Beginning at the top of the material, repeat each line exactly, and stop once the line with "try by eapply wf_same." has been written.

**Working data:**
-- Opening Marker --

(** An evaluated request leaves the directory well formed. *)
Lemma attempt_wf p now waitStarted d :
  wf d → reader_room d → wf (snd (attempt p now waitStarted d)).
Proof.
  intros Hwf Hroom. unfold attempt. destruct (d_failed d); [by eapply wf_same|].
  destruct (d_index d !! md_key (pending_metadata p)) as [i|] eqn:Hk.
  - destruct (vat (d_cells d) i) as [[q [|md|md readers discard]]|] eqn:Hq;
      try by eapply wf_same.
    + case_decide; [by apply obstructed_wf|by eapply wf_same].
    + case_decide; [|by eapply wf_same]. subst md.
      apply hit_wf; [done..|]. unfold use_at. by rewrite Hq.
  - destruct (victim d) as [[i wasEmpty]|] eqn:Hv.
    + destruct (victim_cell _ _ _ Hwf Hv) as (q & u & Hq & _ & _). rewrite Hq.
      destruct wasEmpty; [by apply reserve_free_wf|by apply reserve_idle_wf].
    + destruct (vsize (d_cells d) =? 0); [by eapply wf_same|by apply obstructed_wf].
Qed.

Lemma request_access_wf md request started now waitStarted d :
  wf d → reader_room d → wf (snd (request_access md request started now waitStarted d)).
Proof.
  intros Hwf Hroom. unfold request_access. case_match; [by apply attempt_wf|by eapply wf_same].
Qed.

Lemma resume_access_wf p woken now waitStarted d :
  wf d → reader_room d → wf (snd (resume_access p woken now waitStarted d)).
Proof. intros Hwf Hroom. apply attempt_wf; [by eapply wf_same|done]. Qed.

End well_formedness.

-- Closing Marker --

**Answer:**
(** An evaluated request leaves the directory well formed. *)
Lemma attempt_wf p now waitStarted d :
  wf d → reader_room d → wf (snd (attempt p now waitStarted d)).
Proof.
  intros Hwf Hroom. unfold attempt. destruct (d_failed d); [by eapply wf_same|].
  destruct (d_index d !! md_key (pending_metadata p)) as [i|] eqn:Hk.
  - destruct (vat (d_cells d) i) as [[q [|md|md readers discard]]|] eqn:Hq;
      try by eapply wf_same.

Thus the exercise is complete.